1. Legal Nature of the Mandate Agreement

The concept of mandate is established in Article 2142 of the Civil Code, which defines it as:

“(...) a contract in which one person entrusts the management of one or more affairs to another, who undertakes them on behalf and at the risk of the former. The person granting the instruction shall be called the principal or mandator, and the one who accepts it attorney-in-fact, proxy, and in general, agent.”

Article 1262 of the Commercial Code states:

“The commercial mandate is a contract through which one party undertakes to perform one or more commercial acts on behalf of another. The mandate may or may not involve representation of the principal (...)”

According to Article 2177 of the Civil Code:

“The agent may, in the exercise of their duties, contract in their own name or in the name of the principal; if they contract in their own name, they shall not bind the principal before third parties.”

On this matter, the Supreme Court of Justice has stated:

“(...) in the case of mandate without representation, the principal has no rights or actions against third parties who have contracted with the agent (...)” (S.C.J. Civil Chamber, Ruling June 16/87)

2. Tax Aspects of the Mandate Agreement

2.1. Value Added Tax (VAT)

The agent must invoice VAT according to the principal’s tax status. They must also issue a certification signed by an accountant or statutory auditor indicating the income received on behalf of the principal, as required by Article 3 of Decree 1514 of 1998.

2.2. Withholding Tax

If the client is a withholding agent, they must withhold at the time of payment or accrual. It is essential that the invoice identifies the payment beneficiary and includes the principal’s tax ID (RUT).
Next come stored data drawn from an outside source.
(* ===== verification/Generator.v ===== *)
(** * The registry generator

    [tools/generate_camkes_stream_registry.py]: the stream ids it assigns to
    the components of a CAmkES assembly and the JSON document it writes for
    the Mux to send.  The components, their console interfaces and the
    connections are inputs here; [GenText] finds them in the assembly's text.
    A Python string is the list of its code points, all below 256. *)

From S2P Require Import Prelude CString.

(* ------------------------------------------------------------------ *)
(** ** [json.dumps(value, sort_keys=True)] *)

(** The printed document as its chunks: string literals and what is between
    them. *)
Inductive chunk : Type := CStr (s : list byte) | CRaw (l : list byte).

(** A character of a literal, as the ASCII encoder of [json] escapes it. *)
Definition json_char (c : byte) : list byte :=
  if bool_decide (c = x22) || bool_decide (c = x5c) then [x5c; c]
  else if bool_decide (c = x0a) then [x5c; x6e]
  else if bool_decide (c = x0d) then [x5c; x72]
  else if bool_decide (c = x09) then [x5c; x74]
  else if bool_decide (c = x0c) then [x5c; x66]
  else if bool_decide (c = x08) then [x5c; x62]
  else if (0x20 <=? b2z c) && (b2z c <=? 0x7e) then [c]
  else [x5c; x75] ++ fmt_04x c.

Definition chunk_text (k : chunk) : list byte :=
  match k with
  | CStr s => [x22] ++ concat (map json_char s) ++ [x22]
  | CRaw l => l
  end.
Definition text (cs : list chunk) : list byte := concat (map chunk_text cs).

(** [", ".join(...)]. *)
Definition comma_sep (vs : list (list chunk)) : list chunk :=
  match vs with
  | [] => []
  | v :: vs' => v ++ concat (map (λ v, CRaw (bs ", ") :: v) vs')
  end.

Definition jstr (s : list byte) : list chunk := [CStr s].
Definition jint (z : Z) : list chunk := [CRaw (fmt_d z)].
Definition jlist (vs : list (list chunk)) : list chunk :=
  CRaw (bs "[") :: comma_sep vs ++ [CRaw (bs "]")].

(** [sorted(dct.items())]: strings are ordered by their code points. *)
Fixpoint str_le (a b : list byte) : bool :=
  match a, b with
  | [], _ => true
  | _ :: _, [] => false
  | x :: a', y :: b' =>
      if b2z x <? b2z y then true else if b2z y <? b2z x then false else str_le a' b'
  end.
Fixpoint insert_key {A} (kv : list byte * A) (l : list (list byte * A))
    : list (list byte * A) :=
  match l with
  | [] => [kv]
  | kv' :: l' => if str_le kv.1 kv'.1 then kv :: l else kv' :: insert_key kv l'
  end.
Definition sort_keys {A} (l : list (list byte * A)) : list (list byte * A) :=
  foldr insert_key [] l.

Definition jdict (fields : list (list byte * list chunk)) : list chunk :=
  CRaw (bs "{") ::
  comma_sep (map (λ kv, CStr kv.1 :: CRaw (bs ": ") :: kv.2) (sort_keys fields)) ++
  [CRaw (bs "}")].

(* ------------------------------------------------------------------ *)
(** ** The streams of the components *)

(** The kinds [CONSOLE_INTERFACE_RE] matches. *)
Inductive interface_kind : Type := PutChar | GetChar.
#[global] Instance interface_kind_eq_dec : EqDecision interface_kind.
Proof. solve_decision. Defined.

Record interface : Type := Interface { if_kind : interface_kind; if_name : list byte }.

Record stream : Type := Stream {
  st_id : Z;
  st_component : list byte;
  st_type : list byte;
  st_id_source : list byte;
  st_direction : list byte;
  st_interfaces : list interface
}.

Definition RESERVED_STREAM_IDS : list Z := [0; 0xfd; 0xfe].

(** [_next_stream_id]: each turn of the loop passes one reserved id, so as
    many turns as there are reserved ids are enough. *)
Fixpoint next_stream_id_loop (n : nat) (current : Z) : Z :=
  match n with
  | O => current
  | S n' => if bool_decide (current ∈ RESERVED_STREAM_IDS)
            then next_stream_id_loop n' (current + 1) else current
  end.
Definition next_stream_id (current : Z) : Z :=
  next_stream_id_loop (S (length RESERVED_STREAM_IDS)) current.

(** [_stream_direction]. *)
Definition stream_direction (interfaces : list interface) : list byte :=
  let kinds := if_kind <$> interfaces in
  let put := bool_decide (PutChar ∈ kinds) in
  let get := bool_decide (GetChar ∈ kinds) in
  if put && get then bs "bidirectional"
  else if put then bs "output"
  else if get then bs "input"
  else bs "none".

(** The loop of [_component_instances] over the matches of [COMPONENT_RE]
    (type and name); [None] is [ValueError]. *)
Fixpoint instances_loop (types : list byte → list interface)
    (matches : list (list byte * list byte)) (seen : list (list byte))
    (next_id : Z) : option (list stream) :=
  match matches with
  | [] => Some []
  | (component_type, component_name) :: rest =>
      if bool_decide (component_name ∈ seen) then None
      else
        let interfaces := types component_type in
        let '(id, source, next_id) :=
          match interfaces with
          | [] => (-1, bs "none", next_id)
          | _ :: _ => let id := next_stream_id next_id in
                      (id, bs "component.common.c", id + 1)
          end in
        s ← instances_loop types rest (component_name :: seen) next_id;
        Some (Stream id component_name component_type source
                (stream_direction interfaces) interfaces :: s)
  end.
Definition component_instances (types : list byte → list interface)
    (matches : list (list byte * list byte)) : option (list stream) :=
  match instances_loop types matches [] 1 with
  | Some (s :: l) => Some (s :: l)
  | _ => None
  end.

(* ------------------------------------------------------------------ *)
(** ** Sources and sinks of the Mux *)

(** A match of [CONNECTION_RE]. *)
Record connection : Type := Connection {
  from_component : list byte; from_interface : list byte;
  to_component : list byte; to_interface : list byte
}.

(** [stream_by_component[name]["stream_id"]], [None] for the two errors. *)
Definition stream_id_of (streams : list stream) (name : list byte) : option Z :=
  s ← find (λ s, bool_decide (st_component s = name)) streams;
  if st_id s <? 0 then None else Some (st_id s).

Record mux_source : Type := MuxSource {
  ms_component : list byte; ms_interface : list byte; ms_source : list byte; ms_id : Z
}.

Fixpoint mux_sources (conns : list connection) (streams : list stream)
    : option (list mux_source) :=
  match conns with
  | [] => Some []
  | c :: rest =>
      if negb (bool_decide (to_interface c = bs "mux_batch"))
      then mux_sources rest streams
      else
        id ← stream_id_of streams (from_component c);
        l ← mux_sources rest streams;
        Some (MuxSource (to_component c) (to_interface c) (from_component c) id :: l)
  end.

Record demux_sink : Type := DemuxSink {
  ds_component : list byte; ds_interface : list byte; ds_index : Z;
  ds_source : list byte; ds_id : Z
}.

(** [sinks_by_endpoint] is the list of the endpoints of the sinks so far. *)
Fixpoint demux_sinks (conns : list connection) (streams : list stream)
    (endpoints : list (list byte * list byte)) : option (list demux_sink) :=
  match conns with
  | [] => Some []
  | c :: rest =>
      match strstr (to_interface c) 0 (bs "getchar") with
      | None => demux_sinks rest streams endpoints
      | Some _ =>
          let target_key := (to_component c, to_interface c) in
          id ← stream_id_of streams (from_component c);
          let index := Z.of_nat (length (filter (λ e, e = target_key) endpoints)) in
          l ← demux_sinks rest streams (target_key :: endpoints);
          Some (DemuxSink (to_component c) (to_interface c) index (from_component c) id :: l)
      end
  end.

(* ------------------------------------------------------------------ *)
(** ** The registry *)

Definition kind_name (k : interface_kind) : list byte :=
  match k with PutChar => bs "PutChar" | GetChar => bs "GetChar" end.

Definition interface_json (i : interface) : list chunk :=
  jdict [(bs "kind", jstr (kind_name (if_kind i))); (bs "name", jstr (if_name i))].

Definition stream_json (s : stream) : list chunk :=
  jdict [(bs "stream_id", jint (st_id s));
         (bs "component", jstr (st_component s));
         (bs "type", jstr (st_type s));
         (bs "stream_id_source", jstr (st_id_source s));
         (bs "direction", jstr (st_direction s));
         (bs "interfaces", jlist (map interface_json (st_interfaces s)));
         (bs "aliases", jlist [])].

Definition mux_source_json (m : mux_source) : list chunk :=
  jdict [(bs "mux_component", jstr (ms_component m));
         (bs "mux_interface", jstr (ms_interface m));
         (bs "component", jstr (ms_source m));
         (bs "stream_id", jint (ms_id m))].

Definition demux_sink_json (d : demux_sink) : list chunk :=
  jdict [(bs "demux_component", jstr (ds_component d));
         (bs "demux_interface", jstr (ds_interface d));
         (bs "demux_client_index", jint (ds_index d));
         (bs "component", jstr (ds_source d));
         (bs "stream_id", jint (ds_id d))].

(** The document [virtioso_camkes_stream_registry_json], from the lists. *)
Definition registry_json (name source : list byte) (streams : list stream)
    (sources : list mux_source) (sinks : list demux_sink) : list byte :=
  text (jdict
    [(bs "schema", jstr (bs "virtioso.camkes_component_identity.v1"));
     (bs "name", jstr name);
     (bs "source", jstr source);
     (bs "streams", jlist (map stream_json streams));
     (bs "mux_sources", jlist (map mux_source_json sources));
     (bs "demux_sinks", jlist (map demux_sink_json sinks))]).

(** The part of [main] after the preprocessor: the streams and the document. *)
Definition generate (types : list byte → list interface)
    (matches : list (list byte * list byte)) (conns : list connection)
    (name source : list byte) : option (list stream * list byte) :=
  streams ← component_instances types matches;
  sources ← mux_sources conns streams;
  sinks ← demux_sinks conns streams [];
  Some (streams, registry_json name source streams sources sinks).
2.3. Industry and Commerce Tax (ICA)

The agent declares this tax on their own income. The principal declares the income received on their behalf according to the certification provided by the agent.

2.4. Informational Returns

The agent must report the third parties from whom they received income on behalf of the principal, in accordance with the DIAN’s reporting requirements.

2.5. Written Mandate Requirement

The Council of State has reiterated the need for a written contract as evidence for tax purposes (Ruling 22185 of November 14, 2019).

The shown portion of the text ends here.